Image Saliency Detection Research Articles

Learning to Predict Eye Fixations via Multiresolution Convolutional Neural Networks.

Eye movements in the case of freely viewing natural scenes are believed to be guided by local contrast, global contrast, and top-down visual factors. Although a lot of previous works have explored these three saliency cues for several years, there still exists much room for improvement on how to model them and integrate them effectively. This paper proposes a novel computation model to predict eye fixations, which adopts a multiresolution convolutional neural network (Mr-CNN) to infer these three types of saliency cues from raw image data simultaneously. The proposed Mr-CNN is trained directly from fixation and nonfixation pixels with multiresolution input image regions with different contexts. It utilizes image pixels as inputs and eye fixation points as labels.

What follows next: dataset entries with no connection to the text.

Lemma present_other w w1 A k p q o c r :
  keeps_keys k w w1 A -> mc_lru w1 = mc_lru w -> mc_settings w1 = mc_settings w -> current_time w1 = current_time w ->
  present_post w1 A k p q o c r -> present_post w A k p q o c r.
Proof.
  intros E1 E2 E3 E4 (w' & A' & Q' & F' & U' & E & HC & HK & HR). exists w', A', Q', F', U'.
  split; [done|]. split; [done|]. split.
  - by apply (keeps_keys_trans k w w1 w' A A).
  - destruct (fst c) as [new|]; [|done]. destruct HR as (-> & it' & Hp & Hc). split; [done|]. exists it'.
    split; [done|]. unfold stored_item in *. by rewrite <- E2, <- E3, <- E4.
Qed.

Lemma present_keep w A Q F U k p q o a :
  cache_inv w A Q F U -> A !! k = Some q -> item_of_map w A Q U k q o -> 1 < refcount o ->
  present_post w A k p q o (None, a) ((do_item_remove q;; mret (a, p)) w).
Proof.
  intros HC Hk HI Hr. destruct (keep_old w A Q F U k q o (a, p) HC Hk HI Hr) as (w' & Q' & F' & U' & E & HC' & HK & Ho).
  by exists w', A, Q', F', U'.
Qed.

Lemma store_present w A Q F U k p q it o comm stale es :
  cache_inv w A Q F U -> A !! k = Some q -> item_of_map w A Q U k q o -> 1 < refcount o ->
  storable w A Q U p it k -> joins comm = false ->
  present_post w A k p q o (present_choice comm (cas_test stale (ITEM_get_cas it) (ITEM_get_cas o)) it o)
    (present_arm p comm stale (hash k) es q w).
Proof.
  intros HC Hk HI Hr HS Hj. pose proof HI as [I1 I2 _ _ _ _ _]. pose proof (proj1 HS) as [J1 J2 _ _ _].
  assert (forall c, exists w1, count c w = Some (tt, w1) /\ cache_inv w1 A Q F U /\ item_of_map w1 A Q U k q o
    /\ storable w1 A Q U p it k /\ forall ch r, present_post w1 A k p q o ch r -> present_post w A k p q o ch r) as Hcnt.
  { intros c. eexists. split; [reflexivity|]. split; [by apply (cache_other _ _ w)|]. split; [by apply (map_other w)|].
    split; [by apply (storable_other w)|]. intros ch r. by apply present_other; [apply keeps_keys_heap|..]. }
  unfold present_arm, store_over. rewrite !run_bind, (load_ok p it), run_bind, (load_ok q o) by done.
  cbv beta zeta. destruct comm; try done; cbn [present_choice].
  - destruct (do_item_update_ok w A Q F U k q o HC HI) as (w1 & Q1 & o1 & E1 & HC1 & HI1 & SV & HK1 & HV1 & _).
    assert (refcount o1 = refcount o) as Er by (destruct SV as (-> & _); done).
    rewrite run_bind, E1, run_ret, finish_keep.
    destruct (present_keep w1 A Q1 F U k p q o1 NOT_STORED HC1 Hk HI1 ltac:(lia))
      as (w2 & A2 & Q2 & F2 & U2 & E2 & HC2 & HK2 & -> & o2 & Ho & So).
    exists w2, A, Q2, F2, U2. split; [done|]. split; [done|]. split.
    + apply (keeps_keys_trans k w w1 w2 A A); [done| |done]. by apply (keeps_keys_old w w1 A Q F U k q).
    + split; [done|]. exists o2. split; [done|]. unfold same_entry in *. rewrite So. by apply same_value_entry.
  - rewrite run_ret, finish_store. by apply (present_store w A Q F U).
  - rewrite run_ret, finish_store. by apply (present_store w A Q F U).
  - destruct (cas_test _ _ _).
    + destruct (Hcnt (cas_badval (ITEM_clsid o))) as (w1 & E & HC1 & HI1 & HS1 & Hp).
      rewrite run_bind, E, run_ret, finish_keep. apply Hp. by apply (present_keep w1 A Q F U).
    + destruct (Hcnt (cas_hits (ITEM_clsid o))) as (w1 & E & HC1 & HI1 & HS1 & Hp).
      rewrite run_bind, E, run_ret, finish_store. apply Hp. by apply (present_store w1 A Q F U).
    + destruct (Hcnt (cas_badval (ITEM_clsid o))) as (w1 & E & HC1 & HI1 & HS1 & Hp).
      rewrite run_bind, E, run_ret, finish_keep. apply Hp. by apply (present_keep w1 A Q F U).
    + destruct (stale_storable w A Q F U p it o k HC HS) as (w1 & E & Ew & HC1 & HS1).
      assert (q <> p) as Hqp by (intros ->; apply (hi_out _ _ _ _ _ _ (proj1 HS)); by exists k).
      assert (item_of_map w1 A Q U k q o) as HI1.
      { destruct HI as [? ? ? ? ? ? ?]. split; try done; rewrite Ew; [upds; by rewrite lookup_alter_ne|done]. }
      set (w2 := w1 <| thread_stats ::= fun s c' => if decide (c' = cas_hits (ITEM_clsid o)) then u64 (s c' + 1) else s c' |>).
      change (update_item p _) with (update_item p (fun i => stale_item i o)).
      rewrite run_bind, E. change (count (cas_hits (ITEM_clsid o)) w1) with (Some (tt, w2)).
      rewrite run_bind. change (count (cas_hits (ITEM_clsid o)) w1) with (Some (tt, w2)). cbv beta iota.
      rewrite run_ret, finish_store.
      apply (present_other w w2); [|by unfold w2; rewrite Ew..|].
      * apply (keeps_keys_trans k w w1 w2 A A); [done| |by apply keeps_keys_heap].
        apply (keeps_keys_new _ _ _ _ p); [apply (proj1 HS)|]. rewrite Ew. apply alter_keeps.
      * apply (present_store w2 A Q F U); [by apply (cache_other _ _ w1)|done|by apply (map_other w1)|done|].
        by apply (storable_other w1).
    + destruct (Hcnt (cas_badval (ITEM_clsid o))) as (w1 & E & HC1 & HI1 & HS1 & Hp).
      rewrite run_bind, E, run_ret, finish_keep. apply Hp. by apply (present_keep w1 A Q F U).
Qed.
Lemma cut_wiped_ok w A Q F U id p l1 l2 :
  cache_inv w A Q F U -> class_range w id -> id < 64 -> F id = l1 ++ p :: l2 ->
  exists w', slab_rebalance_cut_free id p w = Some (tt, cut_out id p l1 l2 w)
    /\ w' = cut_out id p l1 l2 w <| heap ::= alter wiped p |>
    /\ cache_inv w' A Q (fset F id (l1 ++ l2)) (fset U id (p :: U id))
    /\ keeps_others p w w' /\ (exists it, heap w' !! p = Some (wiped it)).
Proof.
  intros HC Hid Hlt EF. pose proof (pt_slab _ _ _ _ _ (cb_parts _ _ _ _ _ _ _ HC)) as HI.
  destruct (cut_wiped_slab w F U id p l1 l2 HI Hid EF) as (E & (it & Hit & Hcl & Hp') & HS & Fr).
  set (w' := cut_out id p l1 l2 w <| heap ::= alter wiped p |>) in *.
  exists w'. split; [done|]. split; [done|].
  assert (forall i, class_range w i -> p ∉ U i) as Hun.
  { intros i Hi. apply (free_chunk_unused [] w F U id i p HI Hid Hi). rewrite EF. set_solver. }
  destruct (slab_step_cache p (size A) w w' A Q F _ U _ HC eq_refl HS) as [HC' _]; [|done|done|..].
  { destruct Fr as [R Fr]. split; [done|]. intros b ib Hb Hfb [_ Hne]. by apply Fr. }
  { intros i q Hi Hq. unfold fset. case_decide; [subst i|done]. rewrite elem_of_cons. naive_solver. }
  assert (~ in_queues Q p) as HQ.
  { intros (j & Hj). destruct (cb_used _ _ _ _ _ _ _ HC j p Hj) as [J1 J2]. by apply (Hun _ J1). }
  split; [|split; [by apply slab_keeps|by exists it]].
  apply (cache_but_close p); [done| |].
  - split; [|by intros]. intros HA. apply (cb_same _ _ _ _ _ _ _ HC); [by intros []|done].
  - intros cls Hc Hu. assert (cls = id) as ->.
    { apply (used_class_unique [] w' _ _ cls id p HS); [done|done|done|rewrite fset_eq; by left]. }
    destruct (wiped_flags it) as (W1 & W2 & W3 & _).
    split. exists (wiped it). rewrite W2, W3. split_and!; try done; [by right|].
    unfold ITEM_clsid. change (it_clsid (wiped it)) with (it_clsid it). rewrite Hcl. apply small_clsid.
    unfold class_range, POWER_SMALLEST in Hid. lia.
Qed.
(** The last release after an append: the table's reference remains. *)
Lemma finish_join p r q k a w A Q F U o new :
  cache_inv w A Q F U -> A !! k = Some q -> item_of_map w A Q U k q o -> 1 < refcount o ->
  storable w A Q U r new k -> refcount new = 1 ->
  exists w' Q' F' U' it', arm_finish p (hash k) q (Some r, a, r) w = Some ((STORED, r), w')
    /\ cache_inv w' (<[k := r]> A) Q' F' U' /\ heap w' !! r = Some it' /\ same_entry (stored_item w new) it'
    /\ keeps_keys k w w' A.
Proof.
  intros HC Hk HI Hr (HH & Ek & En & Hr') Hn.
  destruct (replace_fetched w A Q F U k q o r new) as (w1 & Q1 & F1 & U1 & it1 & E & HC1 & Hp1 & Hc & HK); try done.
  destruct (cache_item w1 _ Q1 F1 U1 k r HC1 (lookup_insert_eq _ _ _)) as (i & HI1).
  assert (i = it1) as -> by (pose proof (im_heap _ _ _ _ _ _ _ HI1); congruence).
  assert (refcount it1 = 2) as R1 by (rewrite Hc; change (refcount (stored_item w new) = 2); rewrite (proj1 (stored_fields w new)), Hn; done).
  destruct (drop_linked w1 _ Q1 F1 U1 k r it1 HC1 HI1 ltac:(lia)) as (w2 & E2 & _ & HC2 & HI2 & HK2).
  exists w2, Q1, F1, U1. eexists. split; [|split; [done|split; [apply HI2|split]]].
  - unfold arm_finish. rewrite bool_decide_eq_true_2 by apply (hi_null _ _ _ _ _ _ HH). revert E. run. cbn [default].
    destruct (STORAGE_delete q w) as [[[] u1]|]; [|done]. run.
    destruct (do_item_replace q r (hash k) u1) as [[? u2]|]; [|done]. run. intros ->. run. rewrite E2. by run.
  - change (entry_of it1 = entry_of (stored_item w new)). by rewrite (content_entry _ _ Hc).
  - apply (keeps_keys_trans k w w1 w2 A (<[k:=r]> A)); [intros; by rewrite lookup_insert_ne|done|].
    intros k' a' i Hne Ha. apply HK2. intros ->. apply Hne.
    by apply (map_inj w1 _ Q1 F1 U1 k k' r HC1 (lookup_insert_eq _ _ _)).
Qed.

(** The state after the fetch of [o] at [q]. *)
Definition bumped w (q : ptr) (o : item) : mc :=
  w <| heap ::= alter (fun i => i <| refcount := refcount o + 1 |>) q |>.

Definition cas_accepts (test : cas_result) : bool := match test with CAS_NONE | CAS_MATCH => true | _ => false end.

Lemma store_over_join w it o p q comm stale es :
  p <> NULL -> q <> NULL -> heap w !! p = Some it -> heap w !! q = Some o -> joins comm = true ->
  cas_accepts (cas_test stale (ITEM_get_cas it) (ITEM_get_cas o)) = true -> has_flag o ITEM_HDR = false ->
  2 <= nbytes it -> 2 <= nbytes o -> nbytes it + nbytes o < 2 ^ 31 ->
  store_over p comm stale es q w
  = (new_it ← do_item_alloc (ITEM_key it) (FLAGS_CONV o) (exptime o) (nbytes it + nbytes o - 2) (es 0%nat);
     if decide (new_it = NULL) then mret (None, NOT_STORED, NULL)
     else ok ← store_item_copy_data comm es q new_it p;
          mret (if ok : bool then Some new_it else None, NOT_STORED, new_it)) w.
Proof.
  intros Hp Hq Hi Ho Hj Ha Hf Ni No Hs. unfold store_over.
  rewrite run_bind, (load_ok p it), run_bind, (load_ok q o) by done. cbv beta zeta.
  rewrite Hf. rewrite s32_id by lia.
  destruct comm; try done; destruct (cas_test _ _ _); done.
Qed.

Lemma join_arm w A Q F U k p q it o comm stale es :
  cache_inv w A Q F U -> A !! k = Some q -> item_of_map w A Q U k q o -> 1 < refcount o ->
  storable w A Q U p it k -> joins comm = true -> zlen k < 256 ->
  cas_accepts (cas_test stale (ITEM_get_cas it) (ITEM_get_cas o)) = true -> has_flag o ITEM_HDR = false ->
  2 <= nbytes it -> 2 <= nbytes o -> nbytes it + nbytes o < 2 ^ 31 ->
  lru_segmented (mc_settings w) = true -> can_alloc w k (FLAGS_CONV o) (nbytes it + nbytes o - 2) ->
  exists r w' Q' F' U' it', present_arm p comm stale (hash k) es q w = Some ((STORED, r), w')
    /\ cache_inv w' (<[k := r]> A) Q' F' U' /\ r <> NULL /\ heap w' !! r = Some it' /\ keeps_keys k w w' A
    /\ entry_of it' = Entry (FLAGS_CONV o) (exptime o) (joined_data comm o it)
         (if use_cas (mc_settings w) then u64 (cas_id (mc_lru w) + 1) else 0) false false.
Proof.
  intros HC Hk HI Hr HS Hj Hlen Ha Hf Ni No Hsum Hseg Hal. pose proof HI as [I1 I2 _ _ _ [I8 I9] _].
  pose proof (proj1 HS) as [J1 J2 (J4 & J5 & J6) [J8 J9] [O1 O2]].
  assert (q <> p) as Hqp by (intros ->; apply O2; by exists k).
  unfold present_arm. rewrite run_bind, (store_over_join w it o) by done.
  rewrite (storable_key w A Q U p it k HS).
  destruct (alloc_ok w A Q F U k (FLAGS_CONV o) (exptime o) (nbytes it + nbytes o - 2) (es 0%nat) HC Hseg ltac:(lia) Hal)
    as (r & w1 & F1 & U1 & id & i0 & E1 & Hfr & HC1 & HK1 & He1 & HH1 & Hr1 & El1 & HL1).
  set (new := new_item _ _ _ _ _ _ _ _) in *.
  assert (heap w1 !! q = Some o) as Ho1 by (apply (HK1 (ITEM_clsid o)); [done|done|done|by apply has_flag_slabbed, HI]).
  assert (heap w1 !! p = Some it) as Hi1 by (apply (HK1 (ITEM_clsid it)); [done|done|done|by apply has_flag_slabbed]).
  pose proof (hi_null _ _ _ _ _ _ HH1) as Hrn.
  assert (q <> r /\ p <> r) as [Hqr Hpr] by (split; intros <-; [by apply (Hfr (ITEM_clsid o))|by apply (Hfr (ITEM_clsid it))]).
  destruct (copy_data_ok w1 A Q F1 U1 comm es q p r o it new HC1 HH1) as (w2 & d & E2 & Ew2 & Hw2 & HC2 & HH2 & Ed); try done.
  rewrite run_bind, E1. rewrite decide_False by done. rewrite run_bind, E2, run_ret.
  set (new2 := new <| it_data := d |>) in *.
  destruct (new_item_cas (mc_settings w) (current_time w) k (FLAGS_CONV o) (exptime o) (nbytes it + nbytes o - 2) id i0) as [G1 G2].
  fold new in G1, G2.
  assert (storable w2 A Q U1 r new2 k) as HS2.
  { split; [done|]. split; [done|]. unfold new2, new, new_item. upds. split; [|rewrite Hr1; lia].
    apply u8_id. pose proof (zlen_nonneg k). lia. }
  destruct (cache_item w2 A Q F1 U1 k q HC2 Hk) as (o2 & HI2).
  assert (o2 = o) as -> by (pose proof (im_heap _ _ _ _ _ _ _ HI2); rewrite Hw2 in * by done; congruence).
  destruct (finish_join p r q k NOT_STORED w2 A Q F1 U1 o new2 HC2 Hk HI2 Hr HS2 Hr1)
    as (w3 & Q3 & F3 & U3 & it3 & E3 & HC3 & Hp3 & He3 & HK3).
  exists r, w3, Q3, F3, U3, it3. split; [done|]. split; [done|]. split; [done|]. split; [done|]. split.
  - apply (keeps_keys_trans k w w2 w3 A A); [done| |done]. intros k' a i Hne Hka Hi Hfl. exists i.
    split; [|apply content_refl].
    assert (in_queues Q a) as (j & Hj') by (apply (cb_same _ _ _ _ _ _ _ HC a); [by intros []|by exists k']).
    destruct (cb_used _ _ _ _ _ _ _ HC j a Hj') as [Hc Hu].
    rewrite Hw2 by (intros ->; by apply (Hfr (clsid_of j))). by apply (HK1 (clsid_of j)).
  - unfold same_entry in He3. rewrite He3, stored_entry.
    2: { change (has_flag new ITEM_CAS = use_cas (mc_settings w2)). rewrite G1, Ew2. by rewrite <- (proj1 He1). }
    rewrite Ew2. upds. rewrite (proj1 He1), El1. unfold entry_of.
    change (FLAGS_CONV new2) with (FLAGS_CONV new). change (has_flag new2) with (has_flag new).
    change (ITEM_data new2) with (peek 0 (nbytes new) d). rewrite G2, Ed.
    unfold new. rewrite !new_item_flags by done. reflexivity.
Qed.

Lemma spec_join comm stale key it o next m :
  m !! key = Some (entry_of o) -> joins comm = true ->
  spec_store comm stale key (entry_of it) next m
  = if cas_accepts (cas_test stale (ITEM_get_cas it) (ITEM_get_cas o))
    then (STORED, <[key := Entry (FLAGS_CONV o) (exptime o) (joined_data comm o it) next false false]> m)
    else (EXISTS, m).
Proof.
  intros Hm Hj. unfold spec_store, joined_data, parts_of. rewrite Hm. cbn [e_cas entry_of].
  rewrite <- cas_test_verdict. destruct comm; try done; by destruct (cas_test _ _ _).
Qed.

Then, both the local and global contrasts are learned by fusing information in multiple contexts. Meanwhile, various top-down factors are learned in higher layers. Finally, optimal combination of top-down factors and bottom-up contrasts can be learned to predict eye fixations. The proposed approach significantly outperforms the state-of-the-art methods on several publically available benchmark databases, demonstrating the superiority of Mr-CNN. We also apply our method to the RGB-D image saliency detection problem. Through learning saliency cues induced by depth and RGB information on pixel level jointly and their interactions, our model achieves better performance on predicting eye fixations in RGB-D images.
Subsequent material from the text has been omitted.